Lusaka – Zambia says the figure is US$11 billion. The World Bank insists it is US$33 billion.
The scale of Zambia’s indebtedness and how best to navigate the choppy waters has been the fodder of many a media report over the past year, and the picture did not get any clearer this past week.
The World Bank said contrary to the government’s claims that the debt was US$11.2 billion, the figure was nearly triple this.
“Based on the current debt position, even assuming a five percent growth rate, no further borrowing, and setting aside 20 percent of domestic revenues aside each year, it would take Zambia almost 50 years to settle all this debt,” the lender said in its International Debt Statistics report.
But Secretary for Finance Mr Mukula Chikuba insisted the figure was around US$11 billion.
He said the World Bank was conflating debts and arrears of both the government and at least US$14.735 billion owed by the private sector.

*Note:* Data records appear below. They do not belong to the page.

(** * Document ledger and organisational-unit resolver

    A shallow embedding of the conferencing front end's core:
    [lib/filiais.ts] (the compiled-in catalog of units, the CNPJ index and
    its lookup), [lib/store.ts] (the zustand store of processed notes and
    its lifecycle actions), the reject handler of [app/lancamento/page.tsx]
    and the progress figure of [app/page.tsx].

    Conventions.  A JavaScript [string | null | undefined] is an
    [option string] ([None] stands for both [null] and [undefined]); strings
    are byte strings in UTF-8, which leaves the ASCII digits and the
    whitespace code points recognisable; an optional object property is an
    [option] field; [number] holding a catalog code is a [Z]; the IEEE
    doubles of the progress figure are Rocq's primitive binary64 floats. *)

From Stdlib Require Import ZArith Ascii String Floats Uint63 Reals Lra.
From stdpp Require Import base option list list_monad gmap strings sorting.

Local Open Scope string_scope.
Local Open Scope Z_scope.

(** ** lib/filiais.ts: the catalog *)

Inductive FilialTipo :=
  | TipoMatriz | TipoFilial | TipoUpa | TipoAps
  | TipoHospital | TipoEscritorio | TipoClinica.

Record Filial := mkFilial {
  codigo : Z;
  nome : string;
  cnpj : string;
  cnpjFormatado : string;
  municipio : string;
  uf : string;
  tipo : FilialTipo;
}.
(** * EDUFACE: recognition decision, attendance ledger and metrics

    A shallow embedding of [app/db.py] and of the attendance and metrics
    endpoints of [app/main.py], followed by the properties of the
    specification that are stated about them.

    Conventions of the embedding.
    - The two SQL tables are lists of rows, oldest row first.  A primary key
      [INTEGER PRIMARY KEY] of SQLite is allocated as one more than the largest
      key of the table.
    - The handlers that compute with Python floats are embedded twice: over
      exact rationals of [Q], for the properties of the ledger and of the
      order of distances, and over IEEE 754 doubles in [Binary64], for the
      properties that state which comparison, difference or rounded
      percentage the code computes.
    - A [date] is its proleptic Gregorian ordinal ([date.toordinal()]); a
      [datetime] is a date with hour, minute, second and microsecond.
    - A request handler is a function from the tables (and the clock it reads)
      to the new tables and a [result]: the value returned, an [HTTPException],
      or another uncaught exception. *)

From Stdlib Require Import ZArith QArith Qround List String Ascii Bool Lia.
From Stdlib Require Import DecimalString Sorted Permutation Floats.
Import ListNotations.

Open Scope string_scope.
Open Scope Z_scope.

(** ** Strings *)

Module PyStr.

Definition truthy (s : string) : bool :=
  match s with EmptyString => false | _ => true end.

(** [a or b] on strings. *)
Definition or_else (a b : string) : string := if truthy a then a else b.

Definition lower_ascii (c : ascii) : ascii :=
  let n := nat_of_ascii c in
  if ((65 <=? n) && (n <=? 90))%nat then ascii_of_nat (n + 32) else c.

Fixpoint lower (s : string) : string :=
  match s with
  | EmptyString => EmptyString
  | String c r => String (lower_ascii c) (lower r)
  end.

(** [sub in s]. *)
Fixpoint contains (sub s : string) : bool :=
  if prefix sub s then true
  else match s with
       | EmptyString => false
       | String _ r => contains sub r
       end.

(** [str.isspace] on a character below 128: the blank, [\t] to [\r], and the
    four separators 0x1C to 0x1F. *)
Definition is_space (c : ascii) : bool :=
  let n := nat_of_ascii c in
  ((n =? 32) || ((9 <=? n) && (n <=? 13)) || ((28 <=? n) && (n <=? 31)))%nat.

(** A string of characters below 128, on which [lower] and [strip] below are
    those of Python. *)
Fixpoint is_ascii (s : string) : bool :=
  match s with
  | EmptyString => true
  | String c r => (nat_of_ascii c <? 128)%nat && is_ascii r
  end.

Fixpoint lstrip (s : string) : string :=
  match s with
  | String c r => if is_space c then lstrip r else s
  | EmptyString => EmptyString
  end.

Fixpoint rstrip_by (p : ascii -> bool) (s : string) : string :=
  match s with
  | EmptyString => EmptyString
  | String c r =>
      match rstrip_by p r with
      | EmptyString => if p c then EmptyString else String c EmptyString
      | r' => String c r'
      end
  end.

Definition strip (s : string) : string := rstrip_by is_space (lstrip s).

(** [s.replace(a, b)] for single characters. *)
Fixpoint replace_char (a b : ascii) (s : string) : string :=
  match s with
  | EmptyString => EmptyString
  | String c r => String (if Ascii.eqb c a then b else c) (replace_char a b r)
  end.

Definition is_slash (c : ascii) : bool := Ascii.eqb c "/"%char.

Fixpoint all_slashes (s : string) : bool :=
  match s with
  | EmptyString => true
  | String c r => is_slash c && all_slashes r
  end.

(** [(p[:i], p[i:])] for [i = p.rfind('/') + 1]. *)
Fixpoint rsplit_slash (p : string) : string * string :=
  match p with
  | EmptyString => (EmptyString, EmptyString)
  | String c r =>
      let (h, t) := rsplit_slash r in
      if truthy h then (String c h, t)
      else if is_slash c then (String c EmptyString, r)
      else (EmptyString, String c t)
  end.

(** [os.path.basename] and [os.path.dirname] of [posixpath]. *)
Definition basename (p : string) : string := snd (rsplit_slash p).

Definition dirname (p : string) : string :=
  let head := fst (rsplit_slash p) in
  if truthy head && negb (all_slashes head)
  then rstrip_by is_slash head else head.

(** [str(n)] for an integer. *)
Definition of_int (n : Z) : string := NilZero.string_of_int (Z.to_int n).

Fixpoint zeros (n : nat) : string :=
  match n with O => EmptyString | S k => String "0"%char (zeros k) end.

(** ["%0<w>d" % n] for a natural [n]. *)
Definition zero_pad (w : nat) (n : Z) : string :=
  let d := of_int n in
  zeros (w - String.length d) ++ d.

End PyStr.

(** ** Calendar dates and times *)

Module PyDate.

(** A date is [d.toordinal()]: 0001-01-01 is day 1. *)
Definition date := Z.

Definition is_leap (y : Z) : bool :=
  (y mod 4 =? 0) && (negb (y mod 100 =? 0) || (y mod 400 =? 0)).

Definition days_before_year (y : Z) : Z :=
  let p := y - 1 in p * 365 + p / 4 - p / 100 + p / 400.

Definition days_in_month (y m : Z) : Z :=
  if m =? 2 then (if is_leap y then 29 else 28)
  else if (m =? 4) || (m =? 6) || (m =? 9) || (m =? 11) then 30 else 31.

Fixpoint days_before_month_aux (y : Z) (k : nat) : Z :=
  match k with
  | O => 0
  | S j => days_before_month_aux y j + days_in_month y (Z.of_nat k)
  end.

(** Days of year [y] that precede the first day of month [m]. *)
Definition days_before_month (y m : Z) : Z :=
  days_before_month_aux y (Z.to_nat (m - 1)).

Last November, Zambia defaulted on the U$750 million Euro bond coupon when US$42.5 million in interest when it was due. This made Zambia the first country to default on a bond debt.
Finance Minister Dr Bwalya Ng’andu told creditors that the country was unable to pay because of the pressures brought on by the COVID-19 pandemic.
The country is in talks with the IMF to access US$1.3 billion from the institution’s Extended Credit Facility, and the lender has demanded that Zambia first resolve fiscal imbalances, ramp up revenues and improve economic governance.
The IMF, however, acknowledged that COVID-19 had dealt the economy a huge knock, resulting in the decisions to take drastic decisions related to removal of value added tax on fuel and other adjustments.
The IMF pledged to work with the country in enhancing the realization of the 2020-2023 Economic Recovery Plan (ERP), in which the government is pursuing a cocktail of home-grown initiatives combined with external support to reposition the economy.